> **Directions for this task**: Tally every line in the data that has the word "NetFrames" and report only the total.

> **The input**:
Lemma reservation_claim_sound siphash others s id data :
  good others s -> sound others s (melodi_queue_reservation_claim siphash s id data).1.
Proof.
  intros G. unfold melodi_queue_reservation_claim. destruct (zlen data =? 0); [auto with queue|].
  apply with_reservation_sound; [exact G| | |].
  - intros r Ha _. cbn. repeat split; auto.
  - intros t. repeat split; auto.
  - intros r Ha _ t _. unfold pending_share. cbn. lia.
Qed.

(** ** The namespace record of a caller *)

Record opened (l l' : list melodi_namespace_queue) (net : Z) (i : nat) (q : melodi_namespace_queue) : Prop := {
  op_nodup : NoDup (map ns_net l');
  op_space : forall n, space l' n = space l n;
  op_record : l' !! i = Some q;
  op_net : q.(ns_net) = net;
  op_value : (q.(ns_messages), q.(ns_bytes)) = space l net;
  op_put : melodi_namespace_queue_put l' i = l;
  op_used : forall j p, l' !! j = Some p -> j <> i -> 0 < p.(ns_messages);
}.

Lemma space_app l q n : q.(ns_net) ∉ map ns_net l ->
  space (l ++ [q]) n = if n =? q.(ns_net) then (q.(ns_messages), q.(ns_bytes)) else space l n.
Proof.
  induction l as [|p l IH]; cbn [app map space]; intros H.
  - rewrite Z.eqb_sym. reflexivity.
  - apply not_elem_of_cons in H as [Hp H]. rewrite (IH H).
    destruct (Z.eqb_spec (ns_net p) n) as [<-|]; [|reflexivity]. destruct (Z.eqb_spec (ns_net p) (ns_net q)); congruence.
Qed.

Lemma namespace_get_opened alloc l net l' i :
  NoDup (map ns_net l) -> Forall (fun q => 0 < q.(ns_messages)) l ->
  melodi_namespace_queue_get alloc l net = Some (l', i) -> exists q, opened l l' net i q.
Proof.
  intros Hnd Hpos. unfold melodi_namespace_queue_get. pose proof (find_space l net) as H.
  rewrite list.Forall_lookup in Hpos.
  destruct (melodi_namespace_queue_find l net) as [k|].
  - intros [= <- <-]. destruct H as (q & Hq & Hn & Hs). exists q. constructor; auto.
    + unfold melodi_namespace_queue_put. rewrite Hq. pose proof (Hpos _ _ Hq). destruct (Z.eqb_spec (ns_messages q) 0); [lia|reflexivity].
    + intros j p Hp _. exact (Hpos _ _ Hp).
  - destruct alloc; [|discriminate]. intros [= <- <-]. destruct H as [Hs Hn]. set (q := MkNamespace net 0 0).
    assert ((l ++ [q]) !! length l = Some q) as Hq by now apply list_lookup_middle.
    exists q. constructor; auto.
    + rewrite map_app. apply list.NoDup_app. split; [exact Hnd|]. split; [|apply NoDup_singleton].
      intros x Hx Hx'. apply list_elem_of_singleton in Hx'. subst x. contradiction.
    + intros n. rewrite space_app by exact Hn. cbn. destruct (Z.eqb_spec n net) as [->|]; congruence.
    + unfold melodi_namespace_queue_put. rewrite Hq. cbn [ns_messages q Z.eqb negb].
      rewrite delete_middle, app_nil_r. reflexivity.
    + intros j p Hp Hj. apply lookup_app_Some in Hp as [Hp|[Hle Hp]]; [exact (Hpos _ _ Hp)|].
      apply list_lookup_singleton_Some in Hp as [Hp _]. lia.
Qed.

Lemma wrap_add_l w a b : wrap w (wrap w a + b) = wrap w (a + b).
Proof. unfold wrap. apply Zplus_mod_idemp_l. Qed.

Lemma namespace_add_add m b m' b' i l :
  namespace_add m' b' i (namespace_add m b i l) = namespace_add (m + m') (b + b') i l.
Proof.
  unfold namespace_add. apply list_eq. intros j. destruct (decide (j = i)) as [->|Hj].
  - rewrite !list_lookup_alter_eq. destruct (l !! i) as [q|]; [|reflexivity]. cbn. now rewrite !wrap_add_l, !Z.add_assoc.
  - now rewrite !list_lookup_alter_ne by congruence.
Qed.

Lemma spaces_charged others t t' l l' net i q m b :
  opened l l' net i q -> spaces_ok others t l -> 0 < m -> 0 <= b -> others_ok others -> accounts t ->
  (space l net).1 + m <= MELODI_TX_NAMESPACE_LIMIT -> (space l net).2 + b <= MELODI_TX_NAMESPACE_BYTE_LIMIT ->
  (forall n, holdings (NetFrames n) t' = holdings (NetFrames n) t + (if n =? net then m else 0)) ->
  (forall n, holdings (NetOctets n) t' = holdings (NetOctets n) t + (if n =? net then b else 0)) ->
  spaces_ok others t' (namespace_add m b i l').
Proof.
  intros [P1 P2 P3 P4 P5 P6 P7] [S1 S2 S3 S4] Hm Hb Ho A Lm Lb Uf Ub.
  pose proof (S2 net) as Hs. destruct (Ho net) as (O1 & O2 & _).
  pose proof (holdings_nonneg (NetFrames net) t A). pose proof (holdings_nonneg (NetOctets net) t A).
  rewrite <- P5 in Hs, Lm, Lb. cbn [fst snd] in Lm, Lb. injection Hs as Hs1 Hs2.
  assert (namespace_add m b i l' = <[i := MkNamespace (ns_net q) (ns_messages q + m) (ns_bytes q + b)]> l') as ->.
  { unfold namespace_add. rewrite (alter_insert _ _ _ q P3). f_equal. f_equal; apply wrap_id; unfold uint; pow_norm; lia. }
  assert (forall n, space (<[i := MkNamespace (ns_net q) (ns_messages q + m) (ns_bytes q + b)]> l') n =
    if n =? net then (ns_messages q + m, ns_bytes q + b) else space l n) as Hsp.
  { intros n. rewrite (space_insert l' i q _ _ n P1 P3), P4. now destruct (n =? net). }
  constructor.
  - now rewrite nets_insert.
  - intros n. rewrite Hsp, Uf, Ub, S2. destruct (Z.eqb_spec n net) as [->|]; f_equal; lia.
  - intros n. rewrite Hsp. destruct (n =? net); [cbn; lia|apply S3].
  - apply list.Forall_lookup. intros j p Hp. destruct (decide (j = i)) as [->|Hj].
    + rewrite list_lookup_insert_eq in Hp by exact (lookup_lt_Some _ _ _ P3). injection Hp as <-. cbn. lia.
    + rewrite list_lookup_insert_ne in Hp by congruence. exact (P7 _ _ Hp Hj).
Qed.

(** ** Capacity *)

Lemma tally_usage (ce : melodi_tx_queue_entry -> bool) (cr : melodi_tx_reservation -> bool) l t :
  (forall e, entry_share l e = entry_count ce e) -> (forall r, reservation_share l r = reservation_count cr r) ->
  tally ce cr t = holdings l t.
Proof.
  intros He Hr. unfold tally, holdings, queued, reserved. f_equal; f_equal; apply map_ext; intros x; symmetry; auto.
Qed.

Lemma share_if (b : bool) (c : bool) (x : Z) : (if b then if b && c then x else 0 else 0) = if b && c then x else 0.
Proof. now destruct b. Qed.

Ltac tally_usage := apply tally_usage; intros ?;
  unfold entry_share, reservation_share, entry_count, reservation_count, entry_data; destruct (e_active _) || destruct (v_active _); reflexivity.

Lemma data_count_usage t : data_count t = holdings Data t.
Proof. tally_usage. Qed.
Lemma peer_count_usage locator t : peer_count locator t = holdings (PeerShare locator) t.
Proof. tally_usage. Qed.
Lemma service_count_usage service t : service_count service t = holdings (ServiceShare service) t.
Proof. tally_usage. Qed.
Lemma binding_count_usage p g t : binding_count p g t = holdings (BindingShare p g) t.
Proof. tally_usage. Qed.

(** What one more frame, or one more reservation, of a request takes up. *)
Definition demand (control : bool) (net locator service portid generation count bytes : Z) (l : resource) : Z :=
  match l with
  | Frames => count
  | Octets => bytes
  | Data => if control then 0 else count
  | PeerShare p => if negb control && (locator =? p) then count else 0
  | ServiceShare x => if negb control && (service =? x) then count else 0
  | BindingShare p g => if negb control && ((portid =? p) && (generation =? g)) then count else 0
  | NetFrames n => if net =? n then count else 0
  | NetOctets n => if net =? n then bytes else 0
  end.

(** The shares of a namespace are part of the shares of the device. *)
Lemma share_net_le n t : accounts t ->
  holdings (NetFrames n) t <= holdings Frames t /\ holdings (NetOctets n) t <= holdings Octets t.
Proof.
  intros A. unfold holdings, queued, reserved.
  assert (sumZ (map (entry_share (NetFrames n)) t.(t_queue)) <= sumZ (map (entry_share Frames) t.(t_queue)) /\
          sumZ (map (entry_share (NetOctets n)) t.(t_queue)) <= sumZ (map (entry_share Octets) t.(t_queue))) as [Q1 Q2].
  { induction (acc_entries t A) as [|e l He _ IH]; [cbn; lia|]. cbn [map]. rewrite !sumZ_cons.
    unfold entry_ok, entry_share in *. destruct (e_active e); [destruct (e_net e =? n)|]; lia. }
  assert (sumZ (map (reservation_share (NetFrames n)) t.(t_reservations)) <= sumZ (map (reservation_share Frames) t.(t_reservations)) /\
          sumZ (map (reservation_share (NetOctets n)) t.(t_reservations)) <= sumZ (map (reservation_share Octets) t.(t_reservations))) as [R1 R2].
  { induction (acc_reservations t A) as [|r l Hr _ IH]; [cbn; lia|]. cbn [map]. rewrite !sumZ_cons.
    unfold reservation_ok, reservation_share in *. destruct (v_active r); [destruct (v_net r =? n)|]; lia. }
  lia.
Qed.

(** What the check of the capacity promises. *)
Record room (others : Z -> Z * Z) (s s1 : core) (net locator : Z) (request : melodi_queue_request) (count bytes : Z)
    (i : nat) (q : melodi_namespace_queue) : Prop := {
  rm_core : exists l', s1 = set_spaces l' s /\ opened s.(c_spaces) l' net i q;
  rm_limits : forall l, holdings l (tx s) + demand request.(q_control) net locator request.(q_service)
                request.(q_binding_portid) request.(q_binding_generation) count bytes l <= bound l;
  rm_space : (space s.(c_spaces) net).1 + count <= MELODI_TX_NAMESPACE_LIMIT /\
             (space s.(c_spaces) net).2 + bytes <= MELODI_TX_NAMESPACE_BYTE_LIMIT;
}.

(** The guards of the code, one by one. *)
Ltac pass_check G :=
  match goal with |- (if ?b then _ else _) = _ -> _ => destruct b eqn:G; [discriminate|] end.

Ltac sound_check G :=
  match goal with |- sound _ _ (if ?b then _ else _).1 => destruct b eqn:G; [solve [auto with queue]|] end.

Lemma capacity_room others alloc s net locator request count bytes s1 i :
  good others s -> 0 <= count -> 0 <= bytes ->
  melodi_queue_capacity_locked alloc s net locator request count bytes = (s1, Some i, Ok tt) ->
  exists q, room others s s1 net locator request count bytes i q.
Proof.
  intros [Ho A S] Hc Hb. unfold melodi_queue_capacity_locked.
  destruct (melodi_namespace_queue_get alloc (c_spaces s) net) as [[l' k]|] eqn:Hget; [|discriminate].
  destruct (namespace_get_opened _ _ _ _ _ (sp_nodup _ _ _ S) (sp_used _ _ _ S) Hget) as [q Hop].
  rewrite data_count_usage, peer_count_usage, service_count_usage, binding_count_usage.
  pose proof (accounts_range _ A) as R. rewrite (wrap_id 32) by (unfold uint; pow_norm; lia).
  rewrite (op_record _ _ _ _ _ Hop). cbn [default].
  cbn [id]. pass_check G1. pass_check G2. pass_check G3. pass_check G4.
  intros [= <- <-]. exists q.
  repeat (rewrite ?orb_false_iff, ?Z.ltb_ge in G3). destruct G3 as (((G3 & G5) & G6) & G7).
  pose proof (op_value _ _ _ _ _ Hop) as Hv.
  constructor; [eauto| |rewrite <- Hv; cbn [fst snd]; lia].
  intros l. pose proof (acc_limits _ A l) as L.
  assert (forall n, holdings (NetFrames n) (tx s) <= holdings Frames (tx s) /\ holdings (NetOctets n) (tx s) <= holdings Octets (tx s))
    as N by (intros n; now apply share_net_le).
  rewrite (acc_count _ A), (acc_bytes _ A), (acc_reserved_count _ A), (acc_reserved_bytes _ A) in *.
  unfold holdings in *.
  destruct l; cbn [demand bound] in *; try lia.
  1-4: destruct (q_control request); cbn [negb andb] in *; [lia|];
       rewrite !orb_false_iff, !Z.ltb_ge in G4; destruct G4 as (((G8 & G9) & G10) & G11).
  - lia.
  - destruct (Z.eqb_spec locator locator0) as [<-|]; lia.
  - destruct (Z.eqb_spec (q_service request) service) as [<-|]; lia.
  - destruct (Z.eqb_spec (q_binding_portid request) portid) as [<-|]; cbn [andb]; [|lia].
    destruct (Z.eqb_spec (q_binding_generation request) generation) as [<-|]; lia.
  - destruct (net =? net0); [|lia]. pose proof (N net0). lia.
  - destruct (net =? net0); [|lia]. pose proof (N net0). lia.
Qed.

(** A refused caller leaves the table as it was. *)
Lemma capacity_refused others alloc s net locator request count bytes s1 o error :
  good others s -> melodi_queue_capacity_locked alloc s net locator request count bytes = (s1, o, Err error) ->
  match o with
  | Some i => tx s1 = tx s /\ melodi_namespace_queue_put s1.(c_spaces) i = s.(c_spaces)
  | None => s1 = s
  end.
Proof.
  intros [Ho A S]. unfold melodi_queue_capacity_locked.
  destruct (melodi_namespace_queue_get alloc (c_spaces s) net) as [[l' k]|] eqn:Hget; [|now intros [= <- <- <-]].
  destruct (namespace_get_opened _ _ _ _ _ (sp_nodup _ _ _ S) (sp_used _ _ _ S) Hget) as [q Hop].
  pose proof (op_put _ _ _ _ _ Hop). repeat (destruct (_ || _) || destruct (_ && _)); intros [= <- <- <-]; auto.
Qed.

> **Your solution**: 7